Размер шрифта
-
+

Африка - стр. 4

На этом переходе магия обрела другие формы, сохранив, по сути, свою психическую первооснову. Поэзия же, испытав на себе применение некой цифровой меры – нравственной, художественной, научно-филологической, – становится частью логистически выверенной и безопасной жизни, её «одомашненной» составляющей или, в лучшем случае, прозябает вне действия её радаров. Между тем у поэзии не может быть никаких причин и целей, она просто случается – как в стихах поэтов, проклятых их временем и запертых в гробах последующих учёных толкований. Как в стихах Бориса Поплавского, о которых Георгий Иванов выразился так: «В грязном, хаотическом, загромождённом, отравленном всяческими декадентствами, бесконечно путанном, аморфном состоянии стихи Поплавского есть проявление именно того, что единственно достойно называться поэзией, в неунизительном для человека смысле». Или как в песнях встреченных Петровичем африканских рыбаков и гриотов.


Завершу свой текст ещё одной цитатой из Бенжамена Пере: «Если, согласно общепринятой точке зрения, первобытные общества представляют собой детство человечества, то сегодняшний мир – это его срок в исправительной колонии, его каторга. Двери тюрем раскроются, и человечество узнает, как молодо оно перед лицом свободы».

Сергей Кудрявцев

Глава первая

Судно постепенно приближалось к тропикам.

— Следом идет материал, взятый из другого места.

Record val_entry := {
  val_isin_mapped : string;
  val_name_mapped : string;
  val_category : string;
  val_reason : string;
}.

(** *** [process_sheet] *)

Record ProcessedRow := {
  isin_original : string;
  isin_assigned : string;
  instrument_name : string;
  market_value : num;
  quantity : num;
  nse_symbol : string;
  name_nsdl : string;
  name_final : string;
  isin_mapped : string;
  name_mapped : string;
  mapping_category : string;
  mapping_reason : string;
}.

(** The three [break] tests, on the row's full text and first cell. *)
Definition is_stop_row (row_data : row) : result bool :=
  let full_row_lower := Text.lower (full_text row_data) in
  if Text.contains "grand total" full_row_lower then Ok true
  else if Text.contains "total net assets" full_row_lower then Ok true
  else
    let! first_cell := first_cell_lower row_data in
    Ok (String.eqb first_cell "total").

(** The "Reverse Repo" look-ahead over [range(idx + 1, len(df))]:
    the value [is_subtotal] has when the inner loop ends. *)
Fixpoint look_ahead (df : sheet) (schema : Schema) (js : list Z) : result bool :=
  match js with
  | [] => Ok false
  | j :: js' =>
      let! next_row := iloc df (Some j) in
      let! nc := iloc next_row (name_col schema) in
      let next_name := cell_text nc in
      let! next_mv := cell_value next_row (market_value_col schema) in
      if is_zero next_mv then look_ahead df schema js'
      else Ok (Text.startswith "reverse repo" (Text.lower next_name)
               && negb (String.eqb (Text.strip (Text.lower next_name)) "reverse repo"))
  end.

(** Identifier assignment and name resolution for an accepted row
    (from "Assign ISIN" to the [ProcessedRow] constructor). *)
Definition resolve (isin_mapping : gmap string master_entry)
    (validation_mapping : gmap string val_entry)
    (isin_original name : string) (market_value quantity : num) : ProcessedRow :=
  let isin_assigned := assign_isin isin_original name in
  let mapping := isin_mapping !! isin_assigned in
  let name_nsdl := from_option master_name_nsdl EmptyString mapping in
  let name_final :=
    if Text.truthy name_nsdl then name_nsdl
    else if String.eqb isin_assigned ISIN_OTHER then ISIN_OTHER_DISPLAY_NAME
    else name in
  let val_mapping := validation_mapping !! isin_assigned in
  let isin_mapped := from_option val_isin_mapped isin_assigned val_mapping in
  let name_mapped := from_option val_name_mapped name_final val_mapping in
  let mapping_category := from_option val_category EmptyString val_mapping in
  let mapping_reason := from_option val_reason EmptyString val_mapping in
  let cash := String.eqb isin_assigned ISIN_OTHER && negb (Text.truthy mapping_category) in
  {| isin_original := isin_original;
     isin_assigned := isin_assigned;
     instrument_name := name;
     market_value := market_value;
     quantity := quantity;
     nse_symbol := from_option master_nse_symbol EmptyString mapping;
     name_nsdl := name_nsdl;
     name_final := name_final;
     isin_mapped := isin_mapped;
     name_mapped := name_mapped;
     mapping_category := if cash then "CASH_AGGREGATE" else mapping_category;
     mapping_reason :=
       if cash
       then "Cash, TREPS, repos, futures, and other non-ISIN items consolidated under synthetic ISIN"
       else mapping_reason |}.

(** What one iteration of the main loop decides for its row. *)
Inductive decision :=
| Stop
| Skip
| Emit (p : ProcessedRow).

(** One iteration of [for idx in range(start_idx, len(df))]; [js] is
    [range(idx + 1, len(df))]. *)
Definition step (df : sheet) (schema : Schema)
    (isin_mapping : gmap string master_entry)
    (validation_mapping : gmap string val_entry)
    (idx : Z) (js : list Z) : result decision :=
  let! row_data := iloc df (Some idx) in
  let! ic := iloc row_data (isin_col schema) in
  let isin_original := cell_text ic in
  let! nc := iloc row_data (name_col schema) in
  let name := cell_text nc in
  let full_row_text := full_text row_data in
  let! stop := is_stop_row row_data in
  if stop then Ok Stop
  else if is_aggregation_row name isin_original full_row_text then Ok Skip
  else
    let! is_subtotal :=
      (if String.eqb (Text.strip (Text.lower name)) "reverse repo"
          && negb (is_valid_isin isin_original)
       then look_ahead df schema js else Ok false) in
    if is_subtotal then Ok Skip
    else
      let! market_value := cell_value row_data (market_value_col schema) in
      if is_zero market_value then Ok Skip
      else
        let! quantity := cell_value row_data (quantity_col schema) in
        Ok (Emit (resolve isin_mapping validation_mapping
                    isin_original name market_value quantity)).

(** The main loop; every emitted row is paired with the index [idx] of
    the sheet row it was read from. *)
Fixpoint walk (df : sheet) (schema : Schema)
    (isin_mapping : gmap string master_entry)
    (validation_mapping : gmap string val_entry)
    (idxs : list Z) : result (list (Z * ProcessedRow)) :=
  match idxs with
  | [] => Ok []
  | idx :: idxs' =>
      let! d := step df schema isin_mapping validation_mapping idx idxs' in
      match d with
      | Stop => Ok []
      | Skip => walk df schema isin_mapping validation_mapping idxs'
      | Emit p =>
          let! rows := walk df schema isin_mapping validation_mapping idxs' in
          Ok ((idx, p) :: rows)
      end
  end.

Проплывало через архипелаги и мимо лесов, с берегов которых спускались поющие люди.



В середине декабря, постепенно покидая открытое море, мы приближались к тропикам. Птицы меняли оперение, из спокойного зелёного, иногда лазоревого моря взлетали рыбы, а если редкий корабль появлялся на горизонте, то это было для нас событием. Ночью за кормой тянулась фосфорная река, которая по мере нашего продвижения на юг каждый вечер становилась всё светлее и светлее. Целые звёздные хороводы разбегались от судна, теряясь в воде. Громадные шары света, похожие на факелы или солнечные мячи, тоже от нас бежали. Этот млечный путь, тянущийся за кораблём, завораживал. С одной стороны от нас проплывали невидимые нам Канарские острова. Большая Медведица была всё ближе к горизонту; с другой стороны уже выглядывал Южный Крест. Это было во всём: иное небо.

В то утро я прошёлся по солнечному пространству без шлема, а уже после полудня начались и головная боль, и насморк: напоминание, что солнца в тропиках следует остерегаться. Дивное солнце с далёкой дымкой лежит на неподвижном море, белом, как молоко. Вдруг, будто очнувшись, появляется свет, он набрасывается на окружающий его мир, как дети набрасываются на еду, шумно и весело. Весна-однодневка превратилась в лето.